Marius Gunnerud · ‎06-20-2014

Are we talking S2S VPN or RA VPN?

Also, why would you want to the VPN over to ISP1 if ISP1 has failed?

But to answer your question...if it is an S2S VPN this is possible. If it is an RA VPN this is not possible because you would need the use of a default route to be able to access the remote IPs. But for site to site you can set a static route pointing out ISP2.

Now you would need two default routes and two static routes for the S2S VPN connection, the primary route would need a lower administrative distance than the secondary route. Then you would configure an IP SLA tracking, one for the default route and one for the S2S VPN static route. You would then assign the tracking to the route that you want active, once the tracking returns an unreachable or down response, that route will be removed from the routing table and the backup route will be installed in the routing table.

--

Please remember to select a correct answer and rate helpful posts

--
Please remember to select a correct answer and rate helpful posts

View solution in original post

Marius Gunnerud · ‎06-20-2014

Are we talking S2S VPN or RA VPN?

Also, why would you want to the VPN over to ISP1 if ISP1 has failed?

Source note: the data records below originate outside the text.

(** * schedtrack-m: the credential-submission flow of [src/components/auth.tsx]

  A shallow embedding of the [Auth] component: its four pieces of
  React state, the two asynchronous submit functions
  [signInWithEmail] and [signUpWithEmail], the two [onChangeText]
  handlers, and the gating of the controls by [loading]. *)

From Stdlib Require Import List String Ascii NArith Bool Arith Lia.
Import ListNotations.

Set Implicit Arguments.

(** ** JavaScript strings

  A JavaScript string is a finite sequence of UTF-16 code units;
  [length], [trim], [===] and a regular expression without the [u]
  flag all work on code units.  A code unit is kept as a number; the
  properties below hold of every sequence of numbers, so of every
  sequence of 16-bit ones. *)

Module JsString.

Definition char16 := N.
Definition jsstring := list char16.

(** A string literal of the source (all of them are ASCII). *)
Definition js (s : string) : jsstring :=
  map N_of_ascii (list_ascii_of_string s).

(** ECMAScript WhiteSpace and LineTerminator code points: the set that
    [String.prototype.trim] strips and that [\s] matches. *)
Definition is_space (c : char16) : bool :=
  ((9 <=? c) && (c <=? 13) (* TAB LF VT FF CR *)
   || (c =? 32)            (* SP *)
   || (c =? 160)           (* NBSP *)
   || (c =? 5760)          (* U+1680 *)
   || (8192 <=? c) && (c <=? 8202) (* U+2000 .. U+200A *)
   || (c =? 8232) || (c =? 8233)   (* LS PS *)
   || (c =? 8239)          (* U+202F *)
   || (c =? 8287)          (* U+205F *)
   || (c =? 12288)         (* U+3000 *)
   || (c =? 65279))%N.     (* ZWNBSP *)

Fixpoint trimStart (s : jsstring) : jsstring :=
  match s with
  | c :: s' => if is_space c then trimStart s' else s
  | [] => []
  end.

Definition trimEnd (s : jsstring) : jsstring := rev (trimStart (rev s)).

(** [s.trim()] *)
Definition trim (s : jsstring) : jsstring := trimEnd (trimStart s).

(** [a === b] on strings *)
Fixpoint strict_eq (a b : jsstring) : bool :=
  match a, b with
  | [], [] => true
  | x :: a', y :: b' => (x =? y)%N && strict_eq a' b'
  | _, _ => false
  end.

(** ToBoolean on a string: only the empty string is falsy. *)
Definition truthy (s : jsstring) : bool :=
  match s with [] => false | _ :: _ => true end.

(** [a || b] on strings *)
Definition or_else (a b : jsstring) : jsstring := if truthy a then a else b.

End JsString.
Import JsString.
Arguments js s%_string.
(** ** The extractor *)

(** C1 (as the code has it): the result is the failure triple, when the
    text is empty or no rule matches its normal form, or else the triple
    of the first rule that matches: the text of its group 1, which is
    four to six decimal digits of any script, its name between
    ["json ("] and [")"], and an empty note. *)
Theorem extraction_result_shape (U : unicodedata) (text : str) :
  (advanced_po_extraction_v48 U text = (u "", u "", u "no PO found")
   ∧ (text = []
      ∨ Forall (λ p, search U p.2 (norm_advanced U text) = None) (patterns U)))
  ∨ ∃ earlier name rx later m d,
      text ≠ []
      ∧ patterns U = earlier ++ (name, rx) :: later
      ∧ Forall (λ p, search U p.2 (norm_advanced U text) = None) earlier
      ∧ search U rx (norm_advanced U text) = Some m
      ∧ group m 1 = Some d
      ∧ po_digits U d
      ∧ advanced_po_extraction_v48 U text
        = (d, u "json (" ++ u name ++ u ")", u "").
Proof.
  destruct text as [|ch text]; [left; split; [reflexivity|by left]|].
  unfold advanced_po_extraction_v48.
  set (t := norm_advanced U (ch :: text)).
  destruct (first_match_spec U (patterns U) t)
    as [[-> Hall]|(ps1 & name & rx & ps2 & m & Hps & Hall & Hm & ->)].
  - left. split; [done|by right].
  - right.
    destruct (group1_of_rule U name rx t m) as (d & Hd & Hpo); [|done|].
    { rewrite Hps. apply elem_of_app. right. left. }
    exists ps1, name, rx, ps2, m, d. rewrite Hd.
    repeat (split; [done|]). done.
Qed.

(** C1, counterexample: the digits that [\d] captures need not be ASCII
    digits. *)
Lemma po_number_of_devanagari_digits :
  advanced_po_extraction_v48 ucd (u "PO/" ++ [0x967; 0x968; 0x969; 0x96A])
  = ([0x967; 0x968; 0x969; 0x96A], u "json (po-forward-slash)", u "")
  ∧ ¬ Forall (λ ch, 0x30 ≤ ch ≤ 0x39) [0x967; 0x968; 0x969; 0x96A].
Proof.
  split; [vm_compute; reflexivity|].
  intros H. apply Forall_cons in H as [H _]. lia.
Qed.

(** The source of a result names a rule that matched. *)
Lemma source_names_rule (U : unicodedata) (text : str) :
  (advanced_po_extraction_v48 U text).1.2 = u ""
  ∨ ∃ name rx m,
      (name, rx) ∈ patterns U
      ∧ search U rx (norm_advanced U text) = Some m
      ∧ (advanced_po_extraction_v48 U text).1.2
        = u "json (" ++ u name ++ u ")".
Proof.
  destruct text as [|ch text]; [by left|].
  unfold advanced_po_extraction_v48.
  destruct (first_match_spec U (patterns U) (norm_advanced U (ch :: text)))
    as [[-> _]|(ps1 & name & rx & ps2 & m & Hps & _ & Hm & ->)]; [by left|].
  right. exists name, rx, m. split; [|done].
  rewrite Hps. apply elem_of_app. right. left.
Qed.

But to answer your question...if it is an S2S VPN this is possible. If it is an RA VPN this is not possible because you would need the use of a default route to be able to access the remote IPs. But for site to site you can set a static route pointing out ISP2.

Now you would need two default routes and two static routes for the S2S VPN connection, the primary route would need a lower administrative distance than the secondary route. Then you would configure an IP SLA tracking, one for the default route and one for the S2S VPN static route. You would then assign the tracking to the route that you want active, once the tracking returns an unreachable or down response, that route will be removed from the routing table and the backup route will be installed in the routing table.

--

Please remember to select a correct answer and rate helpful posts

--
Please remember to select a correct answer and rate helpful posts

Patrick Werner · ‎06-24-2014

Hi Marius.

Yes i need it for S2S VPN. I did the config as you mentioned. But I hadn't luck.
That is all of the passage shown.